REQUIRED WORK ▸
What is needed here is an exact repetition of the records below, beginning at the line that has "Inductive CompareOp := EQ" and stopping after the line that has "Definition WhereList : Type".
____ DATA EXTRACTS
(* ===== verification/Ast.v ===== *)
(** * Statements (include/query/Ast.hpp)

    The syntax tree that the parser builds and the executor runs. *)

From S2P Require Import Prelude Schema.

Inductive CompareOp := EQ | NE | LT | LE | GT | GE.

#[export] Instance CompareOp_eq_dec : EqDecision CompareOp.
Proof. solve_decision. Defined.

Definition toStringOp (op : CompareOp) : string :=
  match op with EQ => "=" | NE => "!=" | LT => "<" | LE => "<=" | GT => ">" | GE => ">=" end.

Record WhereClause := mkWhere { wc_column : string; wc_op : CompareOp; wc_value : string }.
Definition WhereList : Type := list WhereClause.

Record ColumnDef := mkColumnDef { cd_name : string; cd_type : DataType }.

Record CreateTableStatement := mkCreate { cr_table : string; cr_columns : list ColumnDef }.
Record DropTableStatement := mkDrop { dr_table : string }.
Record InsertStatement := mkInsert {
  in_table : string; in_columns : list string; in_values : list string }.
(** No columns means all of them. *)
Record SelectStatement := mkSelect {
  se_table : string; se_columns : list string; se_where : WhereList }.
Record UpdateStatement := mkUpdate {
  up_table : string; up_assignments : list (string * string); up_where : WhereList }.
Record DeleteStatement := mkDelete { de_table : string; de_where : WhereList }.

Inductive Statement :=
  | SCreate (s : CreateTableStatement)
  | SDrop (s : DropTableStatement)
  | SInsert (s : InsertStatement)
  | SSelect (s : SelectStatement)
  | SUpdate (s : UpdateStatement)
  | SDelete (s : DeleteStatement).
________
____ DATA EXTRACTS
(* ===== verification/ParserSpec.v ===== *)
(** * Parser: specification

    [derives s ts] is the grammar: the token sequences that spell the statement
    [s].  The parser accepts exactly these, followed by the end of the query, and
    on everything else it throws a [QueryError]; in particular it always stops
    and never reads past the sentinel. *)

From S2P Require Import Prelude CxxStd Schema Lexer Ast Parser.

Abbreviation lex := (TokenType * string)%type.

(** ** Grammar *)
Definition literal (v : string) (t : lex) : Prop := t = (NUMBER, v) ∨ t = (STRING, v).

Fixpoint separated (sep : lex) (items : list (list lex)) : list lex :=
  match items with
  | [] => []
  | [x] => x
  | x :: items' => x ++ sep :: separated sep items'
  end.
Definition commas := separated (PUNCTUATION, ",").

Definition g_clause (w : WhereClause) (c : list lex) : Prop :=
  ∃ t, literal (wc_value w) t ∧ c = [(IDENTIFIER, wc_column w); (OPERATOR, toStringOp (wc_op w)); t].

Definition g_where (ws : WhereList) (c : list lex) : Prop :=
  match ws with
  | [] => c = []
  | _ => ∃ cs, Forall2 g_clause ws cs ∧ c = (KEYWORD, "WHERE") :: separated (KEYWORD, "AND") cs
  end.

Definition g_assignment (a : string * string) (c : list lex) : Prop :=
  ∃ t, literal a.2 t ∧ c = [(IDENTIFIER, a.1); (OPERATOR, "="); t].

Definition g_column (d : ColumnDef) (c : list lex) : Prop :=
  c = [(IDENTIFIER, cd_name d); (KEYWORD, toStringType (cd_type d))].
________
____ DATA EXTRACTS
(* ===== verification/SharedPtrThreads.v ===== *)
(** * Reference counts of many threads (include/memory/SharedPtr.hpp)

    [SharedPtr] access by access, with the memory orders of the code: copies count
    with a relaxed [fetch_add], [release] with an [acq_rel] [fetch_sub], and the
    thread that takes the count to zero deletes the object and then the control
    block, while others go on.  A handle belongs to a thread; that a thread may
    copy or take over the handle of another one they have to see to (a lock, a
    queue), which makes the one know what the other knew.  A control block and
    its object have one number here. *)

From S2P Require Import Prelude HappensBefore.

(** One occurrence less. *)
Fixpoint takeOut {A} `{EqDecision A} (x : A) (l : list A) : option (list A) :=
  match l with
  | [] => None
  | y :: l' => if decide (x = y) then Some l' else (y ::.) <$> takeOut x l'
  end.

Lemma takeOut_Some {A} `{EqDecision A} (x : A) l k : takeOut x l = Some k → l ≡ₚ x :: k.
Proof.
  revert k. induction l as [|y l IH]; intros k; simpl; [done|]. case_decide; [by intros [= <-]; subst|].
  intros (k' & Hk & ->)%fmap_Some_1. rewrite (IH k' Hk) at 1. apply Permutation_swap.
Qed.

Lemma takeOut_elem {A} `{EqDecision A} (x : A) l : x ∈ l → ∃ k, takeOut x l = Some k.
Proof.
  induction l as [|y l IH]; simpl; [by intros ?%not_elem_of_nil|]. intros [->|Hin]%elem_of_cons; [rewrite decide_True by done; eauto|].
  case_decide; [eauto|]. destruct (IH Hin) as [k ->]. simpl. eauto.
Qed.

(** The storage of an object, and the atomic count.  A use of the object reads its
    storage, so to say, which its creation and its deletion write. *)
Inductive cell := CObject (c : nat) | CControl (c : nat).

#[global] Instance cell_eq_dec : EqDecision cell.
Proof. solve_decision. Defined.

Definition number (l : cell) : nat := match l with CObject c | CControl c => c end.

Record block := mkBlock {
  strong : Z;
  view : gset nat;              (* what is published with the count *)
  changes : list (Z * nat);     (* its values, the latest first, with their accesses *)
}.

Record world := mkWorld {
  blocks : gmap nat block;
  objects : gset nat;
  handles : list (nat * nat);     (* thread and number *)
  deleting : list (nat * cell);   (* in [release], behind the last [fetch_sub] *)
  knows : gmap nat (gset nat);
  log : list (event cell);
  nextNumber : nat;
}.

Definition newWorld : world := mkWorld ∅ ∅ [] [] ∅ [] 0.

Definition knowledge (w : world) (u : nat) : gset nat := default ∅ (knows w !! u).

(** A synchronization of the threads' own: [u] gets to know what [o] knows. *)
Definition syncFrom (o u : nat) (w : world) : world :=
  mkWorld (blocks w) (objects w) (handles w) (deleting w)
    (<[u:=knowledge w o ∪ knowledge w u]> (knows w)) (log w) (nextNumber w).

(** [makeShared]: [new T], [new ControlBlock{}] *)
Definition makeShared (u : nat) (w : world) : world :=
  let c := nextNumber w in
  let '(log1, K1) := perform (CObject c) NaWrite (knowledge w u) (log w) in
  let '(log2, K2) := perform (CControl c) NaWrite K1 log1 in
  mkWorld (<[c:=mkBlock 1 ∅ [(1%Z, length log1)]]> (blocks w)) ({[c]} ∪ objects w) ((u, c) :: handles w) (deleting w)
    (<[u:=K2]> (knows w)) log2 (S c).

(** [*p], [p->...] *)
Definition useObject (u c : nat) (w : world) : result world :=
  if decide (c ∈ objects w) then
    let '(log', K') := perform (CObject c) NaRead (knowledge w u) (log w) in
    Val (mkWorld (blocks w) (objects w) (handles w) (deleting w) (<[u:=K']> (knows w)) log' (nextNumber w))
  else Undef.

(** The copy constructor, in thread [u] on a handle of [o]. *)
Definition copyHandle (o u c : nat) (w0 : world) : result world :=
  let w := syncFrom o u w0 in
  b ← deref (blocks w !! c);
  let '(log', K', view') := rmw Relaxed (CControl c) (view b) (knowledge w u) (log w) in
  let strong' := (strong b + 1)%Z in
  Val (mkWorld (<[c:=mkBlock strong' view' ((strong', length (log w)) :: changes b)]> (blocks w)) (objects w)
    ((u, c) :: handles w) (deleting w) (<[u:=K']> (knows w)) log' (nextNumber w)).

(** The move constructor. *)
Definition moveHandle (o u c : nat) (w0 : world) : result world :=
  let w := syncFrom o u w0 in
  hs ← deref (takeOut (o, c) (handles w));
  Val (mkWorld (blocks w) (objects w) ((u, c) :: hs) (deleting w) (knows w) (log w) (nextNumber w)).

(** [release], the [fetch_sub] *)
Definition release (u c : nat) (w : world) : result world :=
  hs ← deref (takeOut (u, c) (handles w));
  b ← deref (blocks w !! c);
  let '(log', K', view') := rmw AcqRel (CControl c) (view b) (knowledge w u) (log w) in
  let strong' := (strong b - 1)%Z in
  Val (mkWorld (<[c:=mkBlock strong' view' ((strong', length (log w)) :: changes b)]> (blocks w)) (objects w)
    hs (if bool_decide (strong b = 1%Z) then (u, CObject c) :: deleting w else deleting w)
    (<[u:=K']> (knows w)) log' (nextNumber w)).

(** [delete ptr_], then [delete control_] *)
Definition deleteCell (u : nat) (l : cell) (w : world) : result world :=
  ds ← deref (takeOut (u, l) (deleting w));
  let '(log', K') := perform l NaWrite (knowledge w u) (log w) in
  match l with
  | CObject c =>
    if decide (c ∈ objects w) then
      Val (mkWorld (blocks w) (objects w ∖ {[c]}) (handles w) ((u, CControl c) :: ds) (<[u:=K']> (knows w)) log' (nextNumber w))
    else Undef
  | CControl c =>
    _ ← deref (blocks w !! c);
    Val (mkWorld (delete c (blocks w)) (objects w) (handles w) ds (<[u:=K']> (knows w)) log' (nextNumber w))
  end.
________
RESPONSE AREA ▸
Inductive CompareOp := EQ | NE | LT | LE | GT | GE.

#[export] Instance CompareOp_eq_dec : EqDecision CompareOp.
Proof. solve_decision. Defined.

Definition toStringOp (op : CompareOp) : string :=
  match op with EQ => "=" | NE => "!=" | LT => "<" | LE => "<=" | GT => ">" | GE => ">=" end.

Record WhereClause := mkWhere { wc_column : string; wc_op : CompareOp; wc_value : string }.
Definition WhereList : Type := list WhereClause.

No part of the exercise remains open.